Schulen MÜSSEN beginnen, gewaltfrei zu werden. Das ist die einzige Möglichkeit, über kurz oder lang eine gewaltfreie Gesellschaft zu erschaffen. All jenen, die dem widersprechen, gilt mein Mitgefühl für all die Gewalt, die sie in ihrem Leben erleiden mussten - es ist allerdings definitiv keine Lösung, sie immer weiterzureichen.
* §2 (1) "Die österreichische Schule hat die Aufgabe, an der Entwicklung der Anlagen der Jugend nach den sittlichen, religiösen und sozialen Werten sowie nach den Werten des Wahren, Guten und Schönen durch einen ihrer Entwicklungsstufe und ihrem Bildungsweg entsprechenden Unterricht mitzuwirken. Sie hat die Jugend mit dem für das Leben und den künftigen Beruf erforderlichen Wissen und Können auszustatten und zum selbsttätigen Bildungserwerb zu erziehen.

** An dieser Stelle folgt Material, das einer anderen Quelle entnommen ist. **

Lemma job_evolves_up r r' :
  JobRow_queue_name r' = JobRow_queue_name r → JobRow_payload r' = JobRow_payload r →
  JobRow_metadata r' = JobRow_metadata r → JobRow_created_at r' = JobRow_created_at r →
  JobRow_attempt r' = JobRow_attempt r → JobRow_schedule_name r' = JobRow_schedule_name r →
  (JobRow_started_by r = None ∨ JobRow_started_by r' = JobRow_started_by r) →
  rank (JobRow_status r) < rank (JobRow_status r') → job_evolves r r'.
Proof. intros. split_and!; try done; [naive_solver|by right]. Qed.

(** Updates of rows, from one status to a later one. *)
Lemma evolves_alter f st id :
  (∀ r, q_jobs st !! id = Some r → job_evolves r (f r)) →
  queue_evolves st (set_jobs (alter f id (q_jobs st)) st).
Proof.
  intros Hf. apply evolves_jobs; [|done|done]. intros i r Hr. cbn.
  destruct (decide (id = i)) as [->|Hne].
  - exists (f r). rewrite lookup_alter_eq, Hr. auto.
  - exists r. by rewrite lookup_alter_ne.
Qed.
Lemma evolves_update f ids st :
  NoDup ids → (∀ id r, id ∈ ids → q_jobs st !! id = Some r → job_evolves r (f r)) →
  queue_evolves st (set_jobs (update_jobs f ids (q_jobs st)) st).
Proof.
  intros Hnd Hf. apply evolves_jobs; [|done|done]. intros i r Hr. cbn.
  rewrite update_jobs_lookup, Hr by done. destruct (decide (i ∈ ids)); [|by exists r].
  exists (f r). split; [done|]. by eapply Hf.
Qed.
Lemma evolves_insert id row st :
  q_jobs st !! id = None → queue_evolves st (set_jobs (<[id := row]> (q_jobs st)) st).
Proof.
  intros Hn. apply evolves_jobs; [|done|done]. intros i r Hr. exists r. cbn.
  rewrite lookup_insert_ne; [done|congruence].
Qed.

Ltac up := apply job_evolves_up; auto; cbn; unfold rank in *;
  repeat match goal with H : JobRow_status _ = _ |- _ => rewrite H end; done.

Lemma start_up now w r : JobRow_status r = AVAILABLE → JobRow_started_by r = None →
  job_evolves r (JobRow_start now w r).
Proof. intros H1 H2. up. Qed.
Lemma complete_up now r : JobRow_status r = RUNNING → job_evolves r (JobRow_complete now r).
Proof. intros H. up. Qed.
Lemma fail_up now reason r : JobRow_status r = RUNNING → job_evolves r (JobRow_fail now reason r).
Proof. intros H. up. Qed.
Lemma available_up r : JobRow_status r = SCHEDULED → job_evolves r (JobRow_set_available r).
Proof. intros H. up. Qed.
Lemma next_attempt_up n r : job_evolves r (JobRow_set_next_attempt n r).
Proof. repeat split; auto. Qed.

(** ** Every operation keeps the rows well formed *)

Lemma job_ok_mono st st' r : queue_evolves st st' → job_ok st r → job_ok st' r.
Proof.
  intros [Hj Hw Hs] (Ha & Hsch & Hst & Hcase). split_and!; [lia|lia|naive_solver| |].
  - intros w Hw'. destruct (Hst w Hw') as [row Hrow]. destruct (Hw _ _ Hrow) as (? & -> & _). done.
  - destruct Hcase as [?|[?|[?|[?|(H1 & H2 & H3 & H4 & Hn)]]]]; [tauto|tauto|tauto|tauto|].
    do 4 right. split_and!; try done. intros n Hnext. destruct (Hn n Hnext) as (r' & Hr' & E1 & E2 & E3).
    destruct (Hj _ _ Hr') as (r'' & Hr'' & Eq & Ep & _ & _ & Ea & _).
    exists r''. split_and!; congruence.
Qed.

Lemma queue_ok_jobs st st' :
  queue_ok st → queue_evolves st st' → q_leader st' = q_leader st →
  q_schedules st' = q_schedules st →
  (∀ id r', q_jobs st' !! id = Some r' → q_jobs st !! id = Some r' ∨ job_ok st' r') →
  queue_ok st'.
Proof.
  intros [Hj Hs Hl] He Eleader Esched Hnew. split.
  - intros id r' Hr'. destruct (Hnew _ _ Hr') as [Hr|Hok]; [|done].
    eapply job_ok_mono; [done|]. by eapply Hj.
  - intros s row id. rewrite Esched. intros Hrow Hlast.
    destruct (Hs _ _ _ Hrow Hlast) as [r Hr]. destruct He as [Hej _ _].
    destruct (Hej _ _ Hr) as (? & -> & _). done.
  - intros l. rewrite Eleader. intros Hlead. destruct (Hl _ Hlead) as [w Hw].
    destruct He as [_ Hew _]. destruct (Hew _ _ Hw) as (? & -> & _). done.
Qed.
Lemma available_jobs_are_started_witness :
  the_job ∈ reservable ["sync-devices"] ready_queue ∧ started the_job started_queue.
Proof.
  assert (the_job ∈ reservable ["sync-devices"] ready_queue) as Hin.
  { apply (bool_decide_unpack _). vm_compute. exact Logic.I. }
  split; [exact Hin|].
  destruct (ok_run (job_reserve the_worker ["sync-devices"] 5 ready_queue)) as (jobs & st1 & E);
    [vm_compute; reflexivity|].
  apply (available_jobs_are_started ["sync-devices"] the_job 1 ready_queue).
  - exact Hin.
  - vm_compute. lia.
  - unfold started_queue. rewrite E. cbn [snd].
    eapply rounds_S; [exact E|lia| |split; [reflexivity|auto]|apply rounds_O].
    by destruct (sys_steps_ok _ _ empty_system_ok ready_steps) as [[Hq _] _].
Defined.

Lemma retry_delay_doubles_witness : 0 ≤ 3 < MAX_ATTEMPTS ∧ retry_delay 3 = Some 40000000.
Proof.
  assert (0 ≤ 3 < MAX_ATTEMPTS) as H by (unfold MAX_ATTEMPTS; lia).
  split; [exact H|]. exact (proj1 (retry_delay_doubles 3 H)).
Defined.

(** A recurring job that has run once, and whose schedule is gone from the code. *)
Definition stale_queue : QSt :=
  set_jobs {[ 10 := JobRow_complete 5 (JobRow_start 4 1
      (new_job_row AVAILABLE "cleanup-expired-tokens" Json_Null (Json_Object []) 3 0 None
         (Some "cleanup-expired-tokens"))) ]}
    (set_schedules {[ "cleanup-expired-tokens" :=
        {| ScheduleRow_last_scheduled_at := Some 4; ScheduleRow_last_scheduled_job_id := Some 10 |} ]}
      empty_queue).
Lemma unfinished_registration_commits_nothing_witness :
  st_committed (finish_registration open_homeserver 9000 None false None None None nameless).2 =
  st_committed nameless.
Proof.
  destruct (finish_registration open_homeserver 9000 None false None None None nameless)
    as [r st'] eqn:E.
  assert (is_completed r = false) as Hr.
  { change r with (r, st').1. rewrite <-E. vm_compute. reflexivity. }
  refine (unfinished_registration_commits_nothing _ _ _ _ _ _ _ _ _ _ E _).
  intros c ->. discriminate Hr.
Defined.

Lemma registration_finished_once_witness :
  ∃ c st1, finish_registration open_homeserver 9000 None false (Some "root") None (Some "browser")
      registering = (Ok (Finish_Completed c), st1) ∧
    finish_registration open_homeserver 9000 None false None None None
      (World.at_db (st_committed st1)) =
      (Ok (Finish_Rejected "registration_already_completed"), World.at_db (st_committed st1)).
Proof.
  destruct bob_finishes as (c & st1 & E). exists c, st1. split; [exact E|].
  refine (registration_finished_once _ _ _ _ _ _ _ registering c st1 _ _ _ _ _ _ _ _ _ E _ _);
    [reflexivity|exact registering_wf|apply rtc_refl|reflexivity].
Defined.

(** Nobody is an administrator yet; Bob finishes with the token of the configuration. *)
Definition first_db : DB := on_users (λ _, ∅) (on_sessions (λ _, ∅) (on_access_tokens (λ _, ∅)
  (on_refresh_tokens (λ _, ∅) (on_grants (λ _, ∅) registering_db)))).
Definition bob_bootstraps : AccountRequest :=
  Account_Finish open_homeserver 9000 None false (Some "root") (Some " root ") None.

Lemma first_wf : wf first_db.
Proof. apply wf_b_sound. vm_compute. reflexivity. Qed.

Lemma one_administrator_is_appointed_witness :
  ∃ db', served first_db db' ∧ no_admin first_db ∧
    (∃ k, admin_in (db_users db') k) ∧
    ∀ k1 k2, admin_in (db_users db') k1 → admin_in (db_users db') k2 → k1 = k2.
Proof.
  set (db' := st_committed (serve (Req_Account bob_bootstraps) (World.at_db first_db))).
  assert (served first_db db') as Hh.
  { exact (served_intro (Req_Account bob_bootstraps) (World.at_db first_db) eq_refl). }
  assert (no_admin first_db) as Hn by (intros k r Hk; exfalso; exact (lookup_empty_Some k r Hk)).
  exists db'. split; [exact Hh|]. split; [exact Hn|]. split.
  - assert (bool_decide (map_Exists (λ _ r, UserRow_can_request_admin r = true) (db_users db')) = true)
      as He by (vm_compute; reflexivity).
    apply bool_decide_eq_true in He. destruct He as (k & r & Hk & Hr).
    exists k, r. split; [exact Hk|exact Hr].
  - exact (proj1 (one_administrator_is_appointed _ _ first_wf Hh) Hn).
Defined.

Die jungen Menschen sollen zu gesunden, arbeitstüchtigen, pflichttreuen und verantwortungsbewußten Gliedern der Gesellschaft und Bürgern der demokratischen und bundesstaatlichen Republik Österreich herangebildet werden. Sie sollen zu selbständigem Urteil und sozialem Verständnis geführt, dem politischen und weltanschaulichen Denken anderer aufgeschlossen sowie befähigt werden, am Wirtschafts- und Kulturleben Österreichs, Europas und der Welt Anteil zu nehmen und in Freiheits- und Friedensliebe an den gemeinsamen Aufgaben der Menschheit mitzuwirken."